Tell Me a Story

October 23, 2019


Have you heard the saying, “Facts tell, stories sell?”

It’s true…and here’s why.

We’ve been hearing stories (and letting them capture our imaginations) since before we could read or write…and long before we could make “heads or tails” out of facts and statistics.

We know what to do with stories. We let them take us to new realities, better times, bigger dreams.

Isn’t that exactly what you want your marketing to do?

Stories invite your customer to be the hero of their business or their life. They can see themselves living “happily ever after” on the other side of the problem you solve.

So, how does it work?

Pretend I want to enroll you in a course about creating systems in your business.

Let me tell you a story:

Winter is coming. It does every year.

My family and I know that. Yet, somehow, it sneaks up on us all the same.

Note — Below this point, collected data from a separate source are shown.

(** ** The runner contract *)

(** [activityFLOPS]: a positive number of the simulation model, of its
    parameters or of the metadata, in that order. *)
Definition positive (value : option float64) : option float64 :=
  match value with Some v => if flt f0 v then Some v else None | None => None end.

Definition activityFLOPS (activity : Activity) : float64 :=
  let fallback := default f0 (positive (numberMetadata activity.(Activity.Metadata) "flops")) in
  match activity.(Activity.Simulation) with
  | None => fallback
  | Some simulation =>
    if flt f0 simulation.(ActivitySimulation.FLOPs) then simulation.(ActivitySimulation.FLOPs)
    else default fallback
      (positive (numberMetadata simulation.(ActivitySimulation.Parameters) "flops"))
  end.

(** [resourceFLOPS] *)
Definition resourceFLOPS (resource : Resource) (reference : float64) : float64 :=
  match positive (numberMetadata resource.(Resource.Metadata) "flopsPerSecond") with
  | Some value => value
  | None =>
    if flt f0 resource.(Resource.ComputeSpeedup)
    then fmul reference resource.(Resource.ComputeSpeedup) else reference
  end.

(** [transferPrice]: the price of one byte. *)
Definition transferPrice (salt : nat) (links : list NetworkLink) (source target : string)
    : float64 :=
  if bool_decide (source = target) then f0
  else match Network.resolveNetworkPath salt links source target 1 with
  | Some (_, cost) => cost
  | None => f0
  end.

(** The tasks, dependencies and lane orders of [runnerInput]. *)
Record runnerTask := RunnerTask {
  task_id : string; task_assignment : string; task_resource : string;
  task_flops : float64; task_overhead : float64; task_price : float64
}.
Record runnerDependency := RunnerDependency {
  producer : string; consumer : string; bytes : Z; price : float64
}.
Record runnerLaneOrder := RunnerLaneOrder { lane_first : string; lane_second : string }.
Record runnerInput := RunnerInput {
  RunID : string; PlanID : string; DeadlineSeconds : float64; Budget : float64;
  Tasks : list runnerTask;
  Dependencies : list runnerDependency;
  ResourceLaneOrders : list runnerLaneOrder
}.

When it’s time to build the wood pile, it’s all-hands-on-deck. “Family Chris” has a plan.

We have developed a system…a firewood generating machine.

From the youngest to the oldest, everyone has a job. Grandpa finds the fallen trees and clears the path. Maybe he cuts down a dead tree that hasn’t fallen yet. Mom uses the chain saw to cut the tree into manageable chunks. Not too big, not too small. The right size for the chopping block.

Oldest child has splitting duty. She puts her whole body into the swing and gets frustrated if the log doesn’t split all the way on the first pass. Two middle children load the wheelbarrow, aiming for a perfect load…enough to make the trip worth it, but not so much the barrow becomes impossible to push. When the wheelbarrow is full, they take turns rolling it to the patio where the wood pile stands. Sometimes it takes them both, an exercise in cooperation.

At the patio, the youngest has unloading duty, taking the logs one at a time and carefully building the stack. When she gets impatient, the middle two unload and then return to build the next load.

A perfect machine.

Everyone has a job suited to their ability, and one job can’t start until the step before it is completed. To be efficient, jobs must be synchronized, or somebody stands idle for too long while someone else feels overloaded.

“Family Chris” has a pretty good estimate of how much wood we’ll need (with a little help from Farmer’s Almanac predicting how cold the winter will be). When we reach our targeted amount, we do an extra load or two, just for good measure.

When the task is finished, our little machine has done its job. We’ve worked together and have what we need to be warm all winter. A Family Machine built to keep us cozy.

This (true) story does a much better job of making our case than a list of statistics about the number of business that fail, because they don’t have a system or a long-winded description of the ideal components of a business system.

I’ll bet that, by the time we started describing the different jobs, you were making the story your own, substituting the various jobs that need to be completed to make your business a success.

This story has been a very successful part of our marketing for several years. We share it in workshops, webinars and stage presentations. It even appears in our best-selling book Customertopia: How to Create an Easier, Simpler, More Profitable Business.

We tell the story because it sells what we do. It can work for you, too.

Become a better storyteller…it will boost your business. We promise.